Medan, Bonarinews – Pesta demokrasi 14 Februari 2024 kemarin di Medan menyisakan cerita pahit bagi penyandang disabilitas, khususnya pengguna kursi roda.
Marliana Sihombing, seorang pemantau dari Pusat Pemilihan Umum Akses Disabilitas (PPUAD) Bawaslu RI untuk Sumatera Utara, menceritakan pengalaman pahit yang dihadapi para penyandang disabilitas fisik seperti dirinya.
Meskipun berjuang untuk memantau 5 Tempat Pemungutan Suara (TPS) di Medan, Marliana menghadapi persoalan serupa seperti pemilu yang lalu-lalu. “Saya merasa sangat kecewa. Sebelumnya, saya telah menyampaikan kebutuhan akan ukuran meja yang sesuai untuk kursi roda kepada petugas KPPS. Namun, saat Pemilu, ukuran meja masih tidak sesuai, padahal sudah saya ingatkan berkali-kali,” keluh Marliana saat dihubungi, Jumat (16/2/24).
Tak hanya itu, Marliana juga menceritakan tentang kurangnya pemahaman para petugas Kelompok Penyelenggara Pemungutan Suara (KPPS) terkait undang-undang aksesibilitas TPS bagi penyandang disabilitas. Meskipun para petugas KPPS sudah mengikuti sosialisasi Bawaslu Sumut dan KPU Sumut, Marliana merasa kecewa karena tidak ada jawaban yang memuaskan terkait sanksi bagi petugas KPPS yang tidak menyiapkan TPS sesuai standar aksesibilitas.

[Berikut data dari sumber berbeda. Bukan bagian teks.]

Lemma generate_perlin_noise_ok :
  exists F, generate_perlin_noise n G w h = Ok F /\ rectangular h w F.
Proof.
  destruct (@for_each_grid
              (fun y x => perlin_get G (lattice_coord x w n)
                                       (lattice_coord y h n)) w h)
    as [F [HF [Hrect _]]].
  - intros y x Hy Hx. now apply sample_evaluates.
  - now exists F.
Qed.

Lemma generate_ridged_noise_ok :
  exists F, generate_ridged_noise n G w h = Ok F /\ rectangular h w F.
Proof.
  destruct (@for_each_grid
              (fun y x =>
                 match perlin_get G (lattice_coord x w n)
                                    (lattice_coord y h n) with
                 | TypeError => TypeError
                 | Ok value => Ok (ridged_value value)
                 end) w h)
    as [F [HF [Hrect _]]].
  - intros y x Hy Hx. destruct (sample_evaluates Hy Hx) as [v ->].
    now eexists.
  - now exists F.
Qed.

Lemma generate_terrain_noise_ok :
  exists F, generate_terrain_noise n G w h = Ok F /\ rectangular h w F.
Proof.
  destruct (@for_each_grid
              (fun y x =>
                 match perlin_get G (lattice_coord x w n)
                                    (lattice_coord y h n) with
                 | TypeError => TypeError
                 | Ok value => Ok (Math_pow_1_5 value)
                 end) w h)
    as [F [HF [Hrect _]]].
  - intros y x Hy Hx. destruct (sample_evaluates Hy Hx) as [v ->].
    now eexists.
  - now exists F.
Qed.

Lemma generate_river_noise_ok :
  exists F, generate_river_noise n G w h = Ok F /\ rectangular h w F.
Proof.
  unfold generate_river_noise.
  destruct generate_ridged_noise_ok as [ridged [-> [Hlen _]]].
  destruct (@for_each_grid
              (fun y x =>
                 match nth_error ridged y with
                 | None => TypeError
                 | Some row => Ok (Fin 1 - nth x row NaN)%num
                 end) w h)
    as [F [HF [Hrect _]]].
  - intros y x Hy Hx.
    destruct (nth_error ridged y) as [row |] eqn:Hrow; [now eexists |].
    apply nth_error_None in Hrow. lia.
  - now exists F.
Qed.

End InRange.

Section Sampling.

Context {rng : Type} {RS : FastRandomBlocks rng}.

Lemma coherent_ok (generate : nat -> Grid -> nat -> nat -> result Field)
  (w h scale : nat) (s : State rng) :
  (2 <= scale)%nat ->
  (forall G, square_grid scale G ->
     exists F, generate scale G w h = Ok F /\ rectangular h w F) ->
  let r := coherent generate w h (Some scale) s in
  nodes (snd r) = scale /\
  square_grid scale (gradients (snd r)) /\
  exists F, fst r = Ok F /\ rectangular h w F.
Proof.
  intros Hs Hgen. unfold coherent.
  assert (Hd : scale_or_default (Some scale) = scale).
  { destruct scale; [lia | reflexivity]. }
  rewrite Hd.
  pose proof (initialize_gradients_square scale (ensure_rng s)) as Hsq.
  destruct (initialize_gradients scale (ensure_rng s)) as [G g'].
  simpl in *. repeat split; try apply Hsq. now apply Hgen.
Qed.

(** C3: for every width >= 1, height >= 1 and scale >= 2, a call of
    [createNoiseMap] with kind Perlin, Ridged, Terrain or River sets
    [nodes] to [scale], builds a [nodes] x [nodes] gradient grid and
    returns a field without an exception; every coordinate
    [(x / width * (nodes - 1), y / height * (nodes - 1))] it samples, for
    [0 <= x < width] and [0 <= y < height], has a floor [x0], [y0] with
    [0 <= x0], [x0 + 1 < nodes], [0 <= y0], [y0 + 1 < nodes], and the four
    reads [gradients[vert_y][vert_x]] around it all hit the grid. *)
Theorem createNoiseMap_samples_in_range (noiseType : Z) (w h scale : nat)
  (s : State rng) :
  (1 <= w)%nat -> (1 <= h)%nat -> (2 <= scale)%nat ->
  In noiseType coherent_kinds ->
  let r := createNoiseMap noiseType w h (Some scale) s in
  nodes (snd r) = scale /\
  square_grid scale (gradients (snd r)) /\
  (exists F, fst r = Ok F /\ rectangular h w F) /\
  forall x y, (x < w)%nat -> (y < h)%nat ->
    exists x0 y0 : Z,
      Math_floor (lattice_coord x w scale) = of_Z x0 /\
      Math_floor (lattice_coord y h scale) = of_Z y0 /\
      (0 <= x0 /\ x0 + 1 < Z.of_nat scale)%Z /\
      (0 <= y0 /\ y0 + 1 < Z.of_nat scale)%Z /\
      forall vx vy, (vx = x0 \/ vx = x0 + 1)%Z -> (vy = y0 \/ vy = y0 + 1)%Z ->
        exists d,
          dot_prod_grid (gradients (snd r)) (lattice_coord x w scale)
            (lattice_coord y h scale) vx vy = Ok d.
Proof.
  intros Hw Hh Hs Hkind r.
  assert (Hr : nodes (snd r) = scale /\
               square_grid scale (gradients (snd r)) /\
               exists F, fst r = Ok F /\ rectangular h w F).
  { subst r. unfold createNoiseMap.
    destruct Hkind as [<- | [<- | [<- | [<- | []]]]]; simpl Z.eqb; cbv iota;
      apply coherent_ok; try assumption; intros G HG.
    - now apply generate_perlin_noise_ok.
    - now apply generate_ridged_noise_ok.
    - now apply generate_terrain_noise_ok.
    - now apply generate_river_noise_ok. }
  destruct Hr as [Hnodes [Hsq HF]].
  repeat (split; [assumption |]).
  intros x y Hx Hy.
  destruct (@lattice_coord_range x w scale Hx ltac:(lia))
    as [xr [Ex [_ [Hx0 [_ Hx1]]]]].
  destruct (@lattice_coord_range y h scale Hy ltac:(lia))
    as [yr [Ey [_ [Hy0 [_ Hy1]]]]].
  specialize (Hx1 Hs). specialize (Hy1 Hs).
  exists (Int_part xr), (Int_part yr). rewrite Ex, Ey.
  split; [reflexivity |]. split; [reflexivity |].
  split; [now split |]. split; [now split |].
  intros vx vy Hvx Hvy.
  destruct (@dot_prod_grid_in_range scale (gradients (snd r))
              (Fin xr) (Fin yr) vx vy Hsq) as [g [_ E]]; [lia | lia |].
  eexists. exact E.
Qed.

“Penting untuk diingat, undang-undang nomor 8 tahun 2016 tentang disabilitas sangat menjamin agar petugas memudahkan bagi penyandang disabilitas dalam menyalurkan hak suaranya. Namun, saya ingin tahu apa sanksinya bagi petugas yang tidak mematuhi undang-undang tersebut,” tegas Marliana.
Pengalaman pahit yang dituturkan oleh Marliana mencerminkan realitas yang jamak dihadapi penyandang disabilitas saat mereka berusaha turut berpartisipasi dalam pesta demokrasi lima tahunan. Dari meja kotak suara yang terlalu tinggi hingga pintu masuk TPS yang sempit, juga pendirian TPS di area terbuka dan tak ramah saat hujan, Marliana mengekspos tantangan nyata yang dihadapi para penyandang disabilitas.
Berikut ini beberapa fakta yang ditemukan Marliana ketika memantau jalannya pemilihan di lima TPS pada pemilu kemarin. Pertama, meja tempat meletakkan kotak suara sangat tinggi dari tanah, seperti ditemukan di TPS di TPS 064, TPS 67, TPS 098, dan TPS 042.
Kemudian, pintu masuk ke TPS menuju bilik suara sangat sempit, seperti di TPS 064, TPS 042, TPS 67, TPS 038, dan TPS 098.
Berikutnya, TPS dibangun di ruang terbuka sehingga kalau hujan mengganggu pemilih seperti di TPS 064, TPS 67, TPS 038, TPS 098.
Kemudian, TPS dengan lantai berbatu-batu seperti di TPS 064, TPS 67, dan TPS 038.
Selanjutnya, disabilitas juga harus mengalami antrean saat hendak menyalurkan hak suaranya seperti di TPS 064, TPS 067, TPS 042, TPS 098, dan TPS 038.
Terakhir, meja tempat nyoblos ada palang tidak bisa kursi roda masuk, seperti di TPS 064, TPS 67, TPS 038, TPS 098, dan TPS 042.
Muhammad Yusuf, Ketua Perhimpunan Penyandang Disabilitas Indonesia (PPDI) Sumatera Utara, turut angkat bicara mengenai masalah ini. Ia mengecam kurangnya aksesibilitas TPS bagi pemilih disabilitas dan menuntut perbaikan segera.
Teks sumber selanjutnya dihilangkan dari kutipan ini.